While passing sentence Friday, Justice Michael Mettyear, expressed concern that knife crimes in Cayman were “worryingly prevalent.”
In the case before him, both the defendant and the victim claimed they were carrying knives for their own protection. The judge said this was a familiar and “pathetic” excuse.
Anyone who needs a knife for protection is mixing with the wrong people, going to the wrong places, or doing the wrong things, he remarked.
Graham and the victim had been good friends, he noted; they were fellow countrymen from Jamaica and were in contact every day.
The incident that led to the stabbing started on Sunday, Jan. 10, when Graham, the victim and two other men were playing cards. The playing continued into the early hours of the next day.
An argument broke out between Graham and the victim about the game. In his evidence to the jury, the victim admitted drawing his knife first. Justice Mettyear said he accepted evidence that Graham immediately followed by drawing his knife.
The argument continued with Graham claiming he was owed money from the stake. The host paid him the money. The victim put his knife away and started to leave. As he walked away, Graham stabbed him, cutting the lower chamber of his heart.
“It could have killed him,” the judge said.
Thanks to skilled medical treatment, the victim made a full recovery from the attack, the court heard.
The men continued to see each other on a daily basis and there had been no further trouble between them, the judge noted in his sentencing remarks.
“I don’t imagine for one moment that the defendant intended to stab someone that night,” Justice Mettyear acknowledged. But, he continued, when an argument starts and someone is carrying a knife, it will be easy to draw it and use it.
He accepted defense attorney Prathna Bodden’s plea in mitigation: that there was a degree of provocation because the victim had drawn his knife first [but then put it away]; that the stabbing was not planned; that it was a single blow rather than a sustained attack.
The judge also referred to the precedent brought to his attention by Crown counsel Neil Kumar, who was the trial prosector. Given the degree of harm caused and the level of culpability, the sentencing starting point was six years, with a range of five to nine years.

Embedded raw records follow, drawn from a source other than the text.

(** * gpsd-assistnow: a shallow embedding of [assistnow.py] and
    [gpsd-assistnow.py]

    The development follows the two scripts: the [Helpers] validators, the
    [UBlox] subclass of gpsd's [gps.ubx.ubx] (packet forwarding, the
    response synchroniser [wait_for], the position-aid encoder
    [ubx_mga_ini_pos_llh]) and the [AssistNow] cache manager ([register],
    [update]).

    Python values are modelled as follows: [bytes] objects are lists of
    [Byte.byte]; [str] is [string] (ASCII text); [int] is [Z]; [float] is
    Rocq's primitive binary64 [float], so products and comparisons round
    exactly as CPython's do; dictionaries that are only read by key
    ([kwargs], [self.config]) are [gmap string pyval], the [params]
    dictionary that the code iterates over is an association list in
    insertion order.  Exceptions are values of [exc] carried by [result].
    The transport, the HTTP service, the two files and the clock live in an
    explicit [world] that is threaded through the stateful code. *)

From Stdlib Require Import ZArith Floats Lia.
From Stdlib Require Import Strings.Byte Strings.Ascii Strings.String.
From stdpp Require Import gmap strings list pretty.

Open Scope Z_scope.

(** ** Bytes *)

Abbreviation bytes := (list byte).

#[global] Instance byte_eq_decision : EqDecision byte := Byte.byte_eq_dec.

Definition Z_of_byte (b : byte) : Z := Z.of_N (Byte.to_N b).

Definition byte_of_Z (z : Z) : byte :=
  default x00 (Byte.of_N (Z.to_N (z mod 256))).

(** Python slices [data[:n]] and [data[n:]]; a negative [n] counts from the
    end, an [n] beyond the end is clipped. *)
Definition py_take (n : Z) (data : bytes) : bytes :=
  if n <? 0 then take (length data - Z.to_nat (- n)) data
  else take (Z.to_nat n) data.

Definition py_drop (n : Z) (data : bytes) : bytes :=
  if n <? 0 then drop (length data - Z.to_nat (- n)) data
  else drop (Z.to_nat n) data.

(** [bytes.hex().upper()] *)
Definition hex_digit (n : N) : ascii :=
  match n with
  | 0 => "0" | 1 => "1" | 2 => "2" | 3 => "3" | 4 => "4" | 5 => "5"
  | 6 => "6" | 7 => "7" | 8 => "8" | 9 => "9" | 10 => "A" | 11 => "B"
  | 12 => "C" | 13 => "D" | 14 => "E" | _ => "F"
  end%N%char.

Fixpoint hex_upper (data : bytes) : string :=
  match data with
  | [] => EmptyString
  | b :: rest =>
      String (hex_digit (Byte.to_N b / 16))
        (String (hex_digit (Byte.to_N b mod 16)) (hex_upper rest))
  end.

(** ** Exceptions *)

Inductive exc : Type :=
  | ValueError (msg : string)
  | NameError (name : string)
  | TypeError
  | AttributeError
  | KeyError (key : string)
  | IndexError
  | OverflowError
  | StructError
  | PayloadTooLarge
  | HTTPError (status : Z)
  | JSONDecodeError
  | Exception (msg : string).

(** The outcome of running a piece of code: a value, an exception, or
    [Diverge] when a loop was cut off by its iteration budget before it
    reached its exit. *)
Inductive result (A : Type) : Type :=
  | Ok (a : A)
  | Raise (e : exc)
  | Diverge.
Arguments Ok {A} a.
Arguments Raise {A} e.
Arguments Diverge {A}.
(** The patterns of the built-in list at work: a directory pattern needs
    the trailing separator and matches at any depth, a name pattern matches
    the name at any depth. *)
Example default_patterns_at_work :
  map (PathSpec.match_file default_spec)
      [".git/"; ".git"; "a/b/__pycache__/"; "lib/"; "lib"; "pkg/lib/x.py";
       "m.pyc"; "pkg/m.pyc"; "m.py"; "a$py.class"; ".DS_Store"; "./build/"]
  = [true; false; true; true; false; true;
     true; true; false; true; true; true].
Proof. vm_compute. reflexivity. Qed.

(** Within one list the last pattern that matches decides, anchored
    patterns match from the root only, and a pattern that does not compile
    fails the call. *)
Example gitwildmatch_at_work :
  option_map
    (fun spec =>
       map (PathSpec.match_file spec)
           ["a.txt"; "keep.txt"; "d/keep.txt"; "top"; "d/top";
            "docs/old"; "docs/a/b/old"; "x/docs/old"])
    (PathSpec.from_lines
       ["*.txt"; "!keep.txt"; "/top"; "docs/**/old"; "# note"; " "])
  = Some [true; false; false; true; false; true; true; false]
  /\ PathSpec.from_lines ["!"] = None.
Proof. split; vm_compute; reflexivity. Qed.

(** * Further properties *)

(** ** More on the tree walker *)

Section WalkerExtras.

Variable cwd : string.
Variable spec : PathSpec.t.
(** * Encrypted local RPC client of the Amazon Q language server

    A shallow embedding of [src/codewhisperer/util/codeWhispererSession.ts]
    (the part that holds [writeEncryptionInit], [LspClient], [activate] and
    [deactivate]) together with the properties its specification states.

    Conventions of the embedding:
    - a JavaScript string is the [string] of its UTF-8 bytes, so that
      [new TextEncoder().encode(s)] is the list of the bytes of [s];
    - an [async] method is a computation over the [World] that completes
      normally (the promise resolves) or abruptly (the promise rejects);
    - what the host provides (node's [crypto], [jose], the language client
      library, the settings) is gathered in the record [Host]. *)

From Stdlib Require Import ZArith NArith Strings.Byte Ascii String DecimalString Lia.
From stdpp Require Import base option list strings gmap.

Set Warnings "-register-all".
Local Open Scope string_scope.
Local Open Scope list_scope.

(** ** Bytes and text *)

(** [new TextEncoder().encode(s)]. *)
Definition TextEncoder_encode (s : string) : list byte :=
  list_byte_of_string s.

(** [Number.prototype.toString] on an integer below 10 to the 21, where
    the text is the decimal digits. *)
Definition Number_toString (z : Z) : string :=
  NilZero.string_of_int (Z.to_int z).

(** [Array.prototype.join]. *)
Fixpoint join (sep : string) (parts : list string) : string :=
  match parts with
  | [] => ""
  | [p] => p
  | p :: rest => p +:+ sep +:+ join sep rest
  end.

(** *** Numbers

    A JavaScript number is given exactly: an integer, or a number that is
    not an integer by its shortest decimal digits. [Fraction negative
    digits point] is the number whose digits [d1 ... dk] are those of
    [digits] and whose value is [0.d1...dk] times 10 to the [point], with
    its sign; the last digit is not 0 and [point] is less than [k]. Every
    double has such a form; the comparisons and the text below are those of
    the exact value. *)
Inductive number : Type :=
| NaN
| Infinity (negative : bool)
| Integer (z : Z)
| Fraction (negative : bool) (digits : positive) (point : Z).

(** The decimal digits of a positive integer. *)
Definition decimal_digits (p : positive) : string :=
  NilEmpty.string_of_uint (Pos.to_uint p).

(** The value of a finite number, as a numerator [m] and a number [e] of
    decimals: the number is [m] divided by 10 to the [e]. *)
Definition number_value (x : number) : option (Z * nat) :=
  match x with
  | NaN | Infinity _ => None
  | Integer z => Some (z, 0)
  | Fraction negative digits point =>
      let k := Z.of_nat (String.length (decimal_digits digits)) in
      let s := if negative then Z.neg digits else Z.pos digits in
      if (k <=? point)%Z then Some ((s * 10 ^ (point - k))%Z, 0)
      else Some (s, Z.to_nat (k - point))
  end.

(** [x > c] and [x < c] for an integer [c]; a comparison with [NaN] is
    false. *)
Definition number_gtb (x : number) (c : Z) : bool :=
  match x with
  | NaN => false
  | Infinity negative => negb negative
  | _ =>
      match number_value x with
      | Some (m, e) => (c * 10 ^ Z.of_nat e <? m)%Z
      | None => false
      end
  end.

Definition number_ltb (x : number) (c : Z) : bool :=
  match x with
  | NaN => false
  | Infinity negative => negative
  | _ =>
      match number_value x with
      | Some (m, e) => (m <? c * 10 ^ Z.of_nat e)%Z
      | None => false
      end
  end.

(** [n] times the digit 0. *)
Fixpoint zeros (n : nat) : string :=
  match n with
  | 0 => ""
  | S n' => String "0" (zeros n')
  end.

(** A text of digits without the zeros at its end. *)
Fixpoint strip_zeros (s : string) : string :=
  match s with
  | EmptyString => ""
  | String c rest =>
      match strip_zeros rest with
      | EmptyString => if Ascii.eqb c "0" then "" else String c ""
      | stripped => String c stripped
      end
  end.

(** [Number::toString] (ECMA-262, 6.1.6.1.20) of the positive number whose
    shortest digits are [digits] and whose value is [0.digits] times 10 to
    the [n]. *)
Definition digits_toString (digits : string) (n : Z) : string :=
  let k := Z.of_nat (String.length digits) in
  if (k <=? n)%Z && (n <=? 21)%Z then
    digits +:+ zeros (Z.to_nat (n - k))
  else if (0 <? n)%Z && (n <=? 21)%Z then
    substring 0 (Z.to_nat n) digits +:+ "." +:+
    substring (Z.to_nat n) (Z.to_nat (k - n)) digits
  else if (-6 <? n)%Z && (n <=? 0)%Z then
    "0." +:+ zeros (Z.to_nat (- n)) +:+ digits
  else
    let exponent :=
      (if (n - 1 <? 0)%Z then "-" else "+") +:+
      NilZero.string_of_uint (N.to_uint (Z.to_N (Z.abs (n - 1)))) in
    match digits with
    | EmptyString => ""
    | String d EmptyString => String d ("e" +:+ exponent)
    | String d rest => String d ("." +:+ rest +:+ "e" +:+ exponent)
    end.

(** [Number.prototype.toString]. *)
Definition number_toString (x : number) : string :=
  match x with
  | NaN => "NaN"
  | Infinity negative => if negative then "-Infinity" else "Infinity"
  | Integer Z0 => "0"
  | Integer (Zpos p) =>
      digits_toString (strip_zeros (decimal_digits p))
        (Z.of_nat (String.length (decimal_digits p)))
  | Integer (Zneg p) =>
      "-" +:+ digits_toString (strip_zeros (decimal_digits p))
                (Z.of_nat (String.length (decimal_digits p)))
  | Fraction negative digits point =>
      (if negative then "-" else "") +:+
      digits_toString (decimal_digits digits) point
  end.

(** The decimal text of an integer from 1 to 99: one digit, or the tens
    and the units. *)
Definition decimal_digit (d : Z) : ascii := ascii_of_N (48 + Z.to_N d).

Justice Mettyear determined that six years was the appropriate sentence, but gave half credit for the time Graham had spent in custody and the approximate nine months the defendant had been wearing an electronic monitor and was subject to a 7 p.m. to 6 a.m. curfew. To round out the time, the judge arrived at a sentence of five-and-a-half years, emphasizing that time Graham spent on remand should not count because the judge had already considered it in his calculations.